In Loango National Forest of Gabon, a group of western lowland gorillas sit down to dine. The gorilla diet is not exactly eclectic. It is mostly leaves, but this group does indulge in a fair bit of fruit. Not far from the feeding gorillas is a group of scientists, watching and documenting every bite of every ape. Over the course of 6,300 hours, those researchers, from the United States and Germany, painstakingly recorded the gorillas’ meals, and announced earlier this month in a paper in the American Journal of Physical Anthropology a truly unexpected finding: The gorillas eat nuts.
Nuts are a staple of trail mix and human diets around the world, but no one expected them to make it into gorilla cuisine. The massive primates aren’t known to eat hard objects at all, but these gorillas seasonally and regularly dined on the endosperm of Coula edulis, the African walnut. The nut is good eating—Adam van Casteren of Washington University in St. Louis, one of the study’s authors, says its kernel is “a little bundle of nutrients,” high in protein and fat compared to the gorillas’ typical diet—but the researchers are not quite sure how this gastronomic trend started.
“It could be that a curious gorilla in Loango tried eating the nuts, realized they could eat them, and they are good and then everyone else started eating them,” says van Casteren.
Eating nuts with hard outer casings (including African walnuts) has been seen in other apes, such as some chimpanzee and monkey populations that access the insides with makeshift tools. The gorillas, unlike the other primates, used their teeth to crack into the nuts—a feat previously thought to be too taxing for the apes’ dentition. Though gorillas’ teeth are built for leaves, their ability to eat hard food might provide clues about how our own built-in nutcrackers evolved.

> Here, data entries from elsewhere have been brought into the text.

(** What a computation added to a log that held [n] calls before. *)
Definition added (n : nat) (w : World) : list event := skipn n (log w).

(** An asynchronous computation that leaves [ctx.openTelemetry] as it
    found it, however it settles. *)
Definition keeps_ctx_openTelemetry {A} (p : Async A) : Prop :=
  forall w, ctx_openTelemetry (snd (p w)) = ctx_openTelemetry w.

(** An asynchronous computation that only adds to the log, and only calls
    on spans numbered [n] or above, when run where the spans below [n]
    are taken. *)
Definition adds_from (n : span_id) {A} (p : Async A) : Prop :=
  forall w,
    n <= next_span w ->
    n <= next_span (snd (p w))
    /\ exists l,
        log (snd (p w)) = log w ++ l
        /\ Forall (fun e => n <= event_span e) l.

(** ** [traced] *)

(** A call whose promise the caller drops: the caller goes on with
    [undefined] however the call settles, and a rejection has no handler.
    The call is run to where it settles or stalls, as for [await]. *)
Definition dropped {A} (p : Async A) : Async unit :=
  fun w =>
    match p w with
    | (Rejected e, w') =>
        (Fulfilled tt, with_unhandled (e :: unhandled w') w')
    | (_, w') => (Fulfilled tt, w')
    end.

(** The middleware [traced(name, fn, attributes)]: its body is the one
    statement [ctx.openTelemetry.trace(name, attributes, (span) => fn(ctx,
    span, next))], without [return] or [await]. Reading [.trace] of a
    missing [ctx.openTelemetry] throws in the middleware itself. The
    [trace] stored there was made with the tracer stored beside it.
    [attributes] is [None] when the argument is left out. *)
Definition traced (name : string)
    (fn : span_id -> Async unit -> Async unit)
    (attributes : option object) (next : Async unit) : Async unit :=
  ot <- read ctx_openTelemetry ;;
  match ot with
  | None => reject TypeError
  | Some ot =>
      dropped
        (trace (ot_tracer ot) name
           (match attributes with Some a => a | None => [] end)
           (fun span => fn span next ;; resolve VUndefined))
  end.

(** ** [getHttpTracer] *)

(** [{ ...base, k: v }] on an object that is being built: an own key keeps
    its place and takes the new value, a new key goes last. *)
Fixpoint set_property (o : object) (k : string) (v : value) : object :=
  match o with
  | [] => [(k, v)]
  | (k', v') :: rest =>
      if String.eqb k' k then (k', v) :: rest
      else (k', v') :: set_property rest k v
  end.

(** The object literal [{ ...base, ...extra }]. *)
Definition spread (base extra : object) : object :=
  fold_left (fun o kv => set_property o (fst kv) (snd kv)) extra base.

(** The second argument of [getHttpTracer]; a member is [None] when the
    object does not have it. *)
Record HttpTracerOptions : Type := mkHttpTracerOptions {
  exporterConfig : option value;
  providerConfig : option object
}.

(** The default [{ providerConfig: {} }]. *)
Definition default_http_options : HttpTracerOptions :=
  mkHttpTracerOptions None (Some []).

(** [new Resource(attributes)] *)
Definition Resource (attributes : object) : value := VObject attributes.

(** The calls [getHttpTracer] makes on the SDK. *)
Inductive sdk_call : Type :=
| NewOTLPTraceExporter (config : option value)
| NewBasicTracerProvider (config : object)
| AddBatchSpanProcessor
| Register
| GetTracer (name : string).

Section HttpTracer.

(** [conventions.SEMRESATTRS_SERVICE_NAME] *)
Variable SEMRESATTRS_SERVICE_NAME : string.

(** The object literal passed to [new BasicTracerProvider]; spreading
    [undefined] adds nothing. *)
Definition providerArgument (serviceName : string)
    (options : HttpTracerOptions) : object :=
  spread
    [("resource", Resource [(SEMRESATTRS_SERVICE_NAME, VString serviceName)])]
    (match providerConfig options with Some c => c | None => [] end).

(** [getHttpTracer(serviceName, options)] as the SDK calls it makes, in
    order; the tracer it returns is the one the last call gives.
    [options] is [None] when the argument is left out. *)
Definition getHttpTracer (serviceName : string)
    (options : option HttpTracerOptions) : list sdk_call :=
  let options :=
    match options with Some o => o | None => default_http_options end in
  [NewOTLPTraceExporter (exporterConfig options);
   NewBasicTracerProvider (providerArgument serviceName options);
   AddBatchSpanProcessor;
   Register;
   GetTracer "grammy-otel"].

End HttpTracer.

(** ** What handlers are compared with *)

(** How a handler settles with the plugin taken out: [trace(name,
    attributes, fn)] is then [fn], and a call through [ctx.api] is the
    transport. *)
Fixpoint settles (transport : Transport) (h : Handler) : Settled unit :=
  match h with
  | Return => Fulfilled tt
  | Throw reason => Rejected reason
  | Never => Pending
  | Trace _ _ fn rest =>
      match settles transport fn with
      | Fulfilled _ => settles transport rest
      | other => other
      end
  | Api method payload rest =>
      match transport method payload with
      | Fulfilled _ => settles transport rest
      | Rejected e => Rejected e
      | Pending => Pending
      end
  end.

(** The transformers installed on [ctx.api] around the transport. *)
Definition chain (JSON_stringify : value -> string)
    (serialize : value -> Stringified) (transport : Transport)
    (ts : list Tracer) : Prev :=
  fold_right (fun tracer prev => updateTransformer JSON_stringify serialize
      tracer prev)
             (callApi transport) ts.

(** A piece of log that is about the spans [n] to [m - 1] only and in which
    each of them is ended once. *)
Definition closed_between (n m : span_id) (l : list event) : Prop :=
  Forall (fun e => n <= event_span e < m) l
  /\ forall s, n <= s < m -> ends s l = 1.

(** The contexts a world holds point at spans that exist. *)
Definition contexts_exist (w : World) : Prop :=
  (forall p, getSpan (otContext w) = Some p -> p < next_span w)
  /\ (forall ot p,
        ctx_openTelemetry w = Some ot ->
        getSpan (ot_context ot) = Some p -> p < next_span w).

(** A span is started under a span that was started before it. *)
Definition parent_is_older (e : event) : Prop :=
  match e with
  | SpanStart _ s _ _ (Some p) => p < s
  | _ => True
  end.

(** A span is either named as an outbound call, or started under the span
    of [c], or started with a truthy [root] option and without parent. *)
Definition api_or_under (c : Context) (e : event) : Prop :=
  match e with
  | SpanStart _ _ name options parent =>
      String.prefix "api." name = true
      \/ parent = (if truthy (get options "root") then None else getSpan c)
  | _ => True
  end.

(** A provider configuration of a user, with a resource of its own. *)
Definition own_resource : value := Resource [("service.name", VString "other")].

Definition config_with_resource : object :=
  [("forceFlushTimeoutMillis", VNumber 500); ("resource", own_resource)].

Definition config_without_resource : object :=
  [("forceFlushTimeoutMillis", VNumber 500)].

Definition options_with_resource : HttpTracerOptions :=
  mkHttpTracerOptions None (Some config_with_resource).

Definition options_without_resource : HttpTracerOptions :=
  mkHttpTracerOptions (Some (VObject [("url", VString "http://collector")]))
                      (Some config_without_resource).

(** A traced function that throws. *)
Definition throwing : span_id -> Async unit -> Async unit :=
  fun _ _ => reject boom.

(** * Properties *)

(** ** Logs *)

Lemma ends_app (s : span_id) (l1 l2 : list event) :
  ends s (l1 ++ l2) = ends s l1 + ends s l2.
Proof.
  unfold ends. rewrite filter_app, length_app. reflexivity.
Qed.

Lemma ends_end (s : span_id) : ends s [SpanEnd s] = 1.
Proof.
  unfold ends. simpl. rewrite Nat.eqb_refl. reflexivity.
Qed.

Lemma log_emit (e : event) (w : World) : log (emit e w) = log w ++ [e].
Proof. reflexivity. Qed.

Lemma ends_of_later_spans (s n : span_id) (l : list event) :
  Forall (fun e => n <= event_span e) l ->
  s < n ->
  ends s l = 0.
Proof.
  intros Hl Hs. unfold ends.
  induction Hl as [| e l He _ IH]; simpl; [reflexivity |].
  destruct e as [tracer s' name options parent | s' name attributes
                 | s' key v | s']; simpl in *; try exact IH.
  destruct (Nat.eqb_spec s' s) as [-> | _]; [lia | exact IH].
Qed.

Section Lifecycle.

Variable JSON_stringify : value -> string.
Variable serialize : value -> Stringified.
(** * Catalog synchronisation core of the multi-store e-commerce backend

    A shallow embedding of
    - [backend/app/services/sync_engine.py] ([SyncEngine], [TierManager]),
    - [backend/app/middleware/rate_limit.py] ([RateLimitMiddleware]),
    - [backend/app/core/redis.py] ([RedisClient], [CacheKeys]),
    - [backend/app/schemas/schemas.py] (the sync request schemas),
    - [backend/app/api/v1/endpoints/sync.py] (the batch endpoint),
    - [backend/app/core/database.py] (the session of a request),
    - [backend/app/models/models.py] (the tables),
    - [backend/app/core/config.py] (the rate-limit settings),
    - [sync-agent/sync_agent.py] (the batches of [sync_products]),
    and the properties of the synchronisation subsystem stated over it.

    Conventions.  Python [int] is [Z]; [str] is [string] (the model is exact
    for ASCII text); [datetime] is a number of microseconds; [UUID] is a
    natural number.  [Optional[T]] and nullable columns are [option].
    Python floats and their formatting are library code: they are taken
    through the interface [PyFloat].  The relational store and the session are
    a record of tables threaded through a state-and-exception monad. *)

From Stdlib Require Import ZArith Ascii String List Bool Lia.
From stdpp Require Import base option list strings gmap pretty.

Open Scope Z_scope.

(** ** Tier classification ([TierManager]) *)

Module Tier.

(** [class StoreTier(str, enum.Enum)] of [models.py]. *)
Inductive StoreTier := TIER1 | TIER2 | TIER3 | TIER4.

#[global] Instance StoreTier_eq_dec : EqDecision StoreTier.
Proof. solve_decision. Defined.

(** The dictionary returned by [_get_activity_metrics]. *)
Record Metrics := {
  orders_per_day : Z;
  products_updated_per_day : Z;
  total_products : Z
}.

(** [TierManager._calculate_tier]. *)
Definition _calculate_tier (metrics : Metrics) : StoreTier :=
  let orders := orders_per_day metrics in
  let updates := products_updated_per_day metrics in
  if (50 <=? orders) || (100 <=? updates) then TIER1
  else if (20 <=? orders) || (30 <=? updates) then TIER2
  else if (5 <=? orders) || (10 <=? updates) then TIER3
  else TIER4.

(** The [intervals] dictionary shared by [_get_sync_interval] and
    [_calculate_next_sync_time]. *)
Definition intervals : list (StoreTier * Z) :=
  [(TIER1, 5); (TIER2, 15); (TIER3, 60); (TIER4, 240)].

(** [dict.get(key, default)] on an association list. *)
Fixpoint dict_get (d : list (StoreTier * Z)) (key : option StoreTier) (default : Z) : Z :=
  match d with
  | [] => default
  | (k, v) :: d' => if decide (key = Some k) then v else dict_get d' key default
  end.

(** [TierManager._get_sync_interval]; the tier column is nullable, hence
    the [option]. *)
Definition _get_sync_interval (tier : option StoreTier) : Z :=
  dict_get intervals tier 60.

“Currently when anthropologists find the fossil teeth of early hominins, they use the relationship between tooth shape and diet to predict what that species may have eaten,” says van Casteren. “The fact that gorillas with teeth seemingly adapted to foliage feeding can also eat hard objects could indicate that fossil hominoids with certain tooth shapes may have broader diets than previously thought.”
Though just a small population in Gabon, the Loango gorillas are a reminder of how much of what we know about early human history and evolution is the product of educated, informed guesswork. Truly understanding how we got to be who we are is a tough nut to crack.